The siren of the ambulance grows louder as it nears your home and you realize you’ve made a mistake. But it’s too late. In a moment of panic, you dialed those three digits — 911 — and triggered a system. Soon paramedics are rushing through the front door and into the bedroom where your grandfather lies beneath his favourite blanket, without breath, without pulse, finally at rest after a fight with cancer that lasted a year but seemed like a decade.
The paramedics attempt to coax life back into the body, a futile effort, and yet, despite your pleas for them to stop, they persist. Then you hear more sirens. Seconds later, you are standing in your driveway, a police officer peppering you with questions, and neighbours, curious about the commotion, peering at you through slits in living room curtains. Your grandfather didn’t want this. You didn’t want this. Nobody wanted this.
So much for a peaceful death at home.
This is a scenario no family wishes to experience, which is why, according to experts in end-of-life care, people should have a plan in place for an expected death in the home. Otherwise, the family member present when the death occurs may be left wondering what to do and whom to call. For a planned death, there is no need to call anyone except the physician involved in the deceased’s care and the funeral home director. Some people don’t realize this, however, and inadvertently turn an expected event into a false emergency.
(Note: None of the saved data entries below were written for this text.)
(* ===== verification/RunRecord.v ===== *)
(** * Run records and their journal ([psv/run_record.py])

    The record of one run with its content checksum, its exclusive creation in the
    log directory, the append-only journal and the verifier of both.  The
    theorems: what is built verifies; the checksum binds the record up to a
    SHA-256 collision; no input named like a secret is kept and the endpoint
    that is kept does not depend on its credentials, path or query; a failed
    creation leaves no file and never touches another; and a journal made by any
    sequence of writes verifies.

    The log directory is a map from file names to bytes.  A system call may fail
    or write less than it was given: the outcomes are a list in the state.
    Deleting a file that was just created does not fail; threads and other
    processes are not modelled. *)

From S2P Require Import Prelude PyStr PyVal PyJson PyTime PyUrl PySha256.
Local Open Scope Z_scope.

Definition SCHEMA_VERSION : string := "1.1".
Definition JOURNAL : string := "runs.jsonl".

(** [p in s] *)
Fixpoint contains (p s : string) : bool :=
  startswith p s || match s with String _ r => contains p r | EmptyString => false end.

(** [s.replace(c, "")] *)
Definition without (c : ascii) (s : string) : string := remove_chars (is_char c) s.

(** ** Building *)

Definition _redact_url (url : string) : string :=
  if (url =? "")%string then url
  else match urlsplit url with
       | Raise _ => "<unparseable>"
       | Ok parts =>
           match hostname parts with
           | Some host =>
               if (scheme parts =? "")%string then "<redacted>"
               else match port parts with
                    | Raise _ => "<unparseable>"
                    | Ok p =>
                        let host := match p with
                                    | Some n => if n =? 0 then host else host +:+ ":" +:+ str_of_Z n
                                    | None => host
                                    end in
                        scheme parts +:+ "://" +:+ host
                    end
           | None => "<redacted>"
           end
       end.

Definition is_secret_name (k : string) : bool :=
  contains "key" (lower k) || contains "secret" (lower k) || contains "password" (lower k).
Definition is_url_name (k : string) : bool := (k =? "rpc_url")%string || (k =? "rpcUrl")%string.

Section build.
(** [str(v)] of a value that is not a string; the interpreter and the machine; the
    version of the package. *)
Context (str_other : pyval → string) (python platform machine version : string).

Definition py_str (v : pyval) : string := match v with VStr s => s | _ => str_other v end.

(** The loop of [_clean_inputs]. *)
Fixpoint clean_members (inputs : pydict) (out : pydict) : res pydict :=
  match inputs with
  | [] => Ok out
  | (_, VNone) :: inputs => clean_members inputs out
  | (KOther _, _) :: _ => raise AttributeError "object has no attribute 'lower'"
  | (KStr k, v) :: inputs =>
      if is_secret_name k then clean_members inputs out
      else clean_members inputs
             (dict_set k (if is_url_name k then VStr (_redact_url (py_str v)) else v) out)
  end.
Definition _clean_inputs (inputs : pydict) : res pydict := clean_members inputs [].

(** [{k: v for k, v in record.items() if k != "runId"}] *)
Definition content (record : pydict) : pydict :=
  filter (λ kv, kv.1 ≠ KStr "runId") record.
Definition canonical_text (record : pydict) : res string := dumps compact (VDict (content record)).
Definition _content_hash (record : pydict) : res string :=
  canonical ← canonical_text record;
  Ok ("sha256:" +:+ sha256_hex (encode_utf8 canonical)).

Definition opt_dict (o : option pydict) : pyval := match o with Some d => VDict d | None => VNone end.
Definition opt_text (o : option string) : pyval := match o with Some s => VStr s | None => VNone end.

(** The record before its id. *)
Definition record_members (command started finished : string) (duration : spec_float)
    (cleaned : pydict) (report : option pydict) (code : Z) (error : option string) : pydict := dict_of [
  ("schemaVersion", VStr SCHEMA_VERSION);
  ("tool", VDict (dict_of [("name", VStr "psv"); ("version", VStr version)]));
  ("command", VStr command);
  ("startedAt", VStr started);
  ("finishedAt", VStr finished);
  ("durationSeconds", VFloat duration);
  ("inputs", VDict cleaned);
  ("environment", VDict (dict_of [("python", VStr python); ("platform", VStr platform);
                                  ("machine", VStr machine)]));
  ("report", opt_dict report);
  ("exitCode", VInt code);
  ("consistent", VBool (match error with None => code =? 0 | Some _ => false end));
  ("error", opt_text error)].

Definition build_run_record (command : string) (inputs : pydict) (report : option pydict)
    (exit_code : pyval) (started_at finished_at : datetime) (error : option string) : res pydict :=
  raise_if (strip command =? "")%string ValueError "command must not be empty" ;;
  code ← or_raise (as_exact_int exit_code) ValueError "exit_code must be a non-negative integer";
  raise_if (code <? 0) ValueError "exit_code must be a non-negative integer" ;;
  raise_if (negb (is_aware started_at) || negb (is_aware finished_at)) ValueError
    "run timestamps must be timezone-aware" ;;
  raise_if (utc finished_at <? utc started_at) ValueError "finished_at must not precede started_at" ;;
  started ← utc_text started_at;
  finished ← utc_text finished_at;
  cleaned ← _clean_inputs inputs;
  let record := record_members command started finished (elapsed_seconds started_at finished_at)
                  cleaned report code error in
  run_id ← _content_hash record;
  Ok (dict_set "runId" (VStr run_id) record).
End build.

Definition verify_run_record (record : pydict) : res bool :=
  match dict_get "runId" record with
  | VStr claimed => h ← _content_hash record; Ok (claimed =? h)%string
  | _ => Ok false
  end.

(** ** The log directory *)

(** A system call succeeds, writes at most so many bytes, or fails. *)
Inductive outcome := Done | AtMost (n : Z) | Fails.

Record log_state := { files : gmap string (list Z); outcomes : list outcome }.
Definition set_files (f : gmap string (list Z)) (s : log_state) : log_state :=
  {| files := f; outcomes := outcomes s |}.

(** The outcome of the next call; when none is left, calls succeed. *)
Definition next_outcome : prog log_state outcome := λ s,
  match outcomes s with
  | [] => (Ok Done, s)
  | o :: os => (Ok o, {| files := files s; outcomes := os |})
  end.
Definition syscall : prog log_state outcome :=
  o ← next_outcome;
  match o with Fails => lift (raise OSError "system call failed") | _ => mret o end.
“If a family member panics at the time of death and calls 911, paramedics will respond. A paramedic has to initiate full resuscitation, even if it is obviously not the right thing to do. Police have to be called and the coroner has to be called. If you call 911, it is recognized as an unexpected event and an emergency,” says Dr. Doris Barwich, program medical director of end-of-life care for Fraser Health in British Columbia. “People panic and think that calling 911 means they are just calling for help, but what they are doing is triggering a cascade of events.”
To assist families caring for terminally ill relatives, some provinces have published guidelines on how to manage an expected home death, including Nova Scotia (www.gov.ns.ca/health/reports/pubs/PFEDH_brochure.pdf), Prince Edward Island (www.gov.pe.ca/photos/original/hss_homedeath.pdf) and Manitoba (www.cpsm.mb.ca/guidelines/gdl1600.pdf). The instructions are similar, for the most part, informing families to complete forms indicating a death in the home is imminent (to be sent to parties involved in the care of the patient and the eventual transport of the body, including the home care services provider and the funeral home) and to notify the funeral home when death appears near, while cautioning against calling the police, a coroner or emergency services.
Barwich prepared the protocol for British Columbia, which states that a “No Cardiopulmonary Resuscitation” form should be completed (www.health.gov.bc.ca/hcc/pdf/expected_home_death.pdf). Ideally, a physician or nurse should visit at the time of death, but if a family decides to contact the funeral home directly without consulting a health care professional, they must also possess a “Notification of Expected Death” form. This document, to be completed by a physician prior to the death, verifies that the death was natural and expected, that the family agreed to wait at least one hour after breathing stopped to call the funeral home to remove the body, and that the doctor or a designate will sign the medical certificate of death, required by all provinces to indicate the cause of death, within 48 hours.
This information is required to ease the minds of funeral home directors, who have at times expressed reluctance to retrieve a body without confirmation of death from a physician or nurse. After all, there have been rare incidents, notes Barwich, when funeral home employees have retrieved people who, despite appearing dead, still had some living to do. Having documentation in order prior to an expected death is especially helpful in remote communities, where nurses or physicians may not be available to visit a home until many hours after the time of death.
“You could have a dead body in the home for 14 hours if the funeral home wants to wait for a pronouncement of death,” says Barwich. “Families were told that everything would be fine, to keep the room cold, but some families would get uncomfortable.”
The idea that a doctor must pronounce death before a body can be retrieved from a home is a misconception, says Dr. John Butt, a private consultant in forensic pathology and a former chief medical examiner for both Alberta (1977–93) and Nova Scotia (1996–99). “The pronouncement of death is not a legal obligation. It is not required. On the other hand, it could be arranged with a physician because the family might not understand the signs of death and it would be wrong to call an ambulance,” says Butt. “If you put a 911 call in, there is a possibility you will get sirens and lights and that ends up being anathema to the family.”
Another misconception is that families must notify the police before an expected death in the home, though some doctors, and even some police officers, appear to believe this is required. “I’ve seen situations, in smaller communities, where police felt it was good housekeeping to know of every death in the community, but that kind of zeal only leads to complications,” says Butt, adding that there is no need for a grieving family to add discussions with police to its list of duties if the death wasn’t sudden or suspicious.
It’s important that health care providers help terminally ill patients and their families understand how to manage an expected death, and it will only become more important as Canadians become increasingly involved in decisions about their end-of-life care, says Dr. Terry Babick, deputy registrar of the College of Physicians and Surgeons of Manitoba.
“More and more people are opting to exercise the option of dying at home,” says Babick. “To me, the logical extension is that they not be taken to an emergency department.”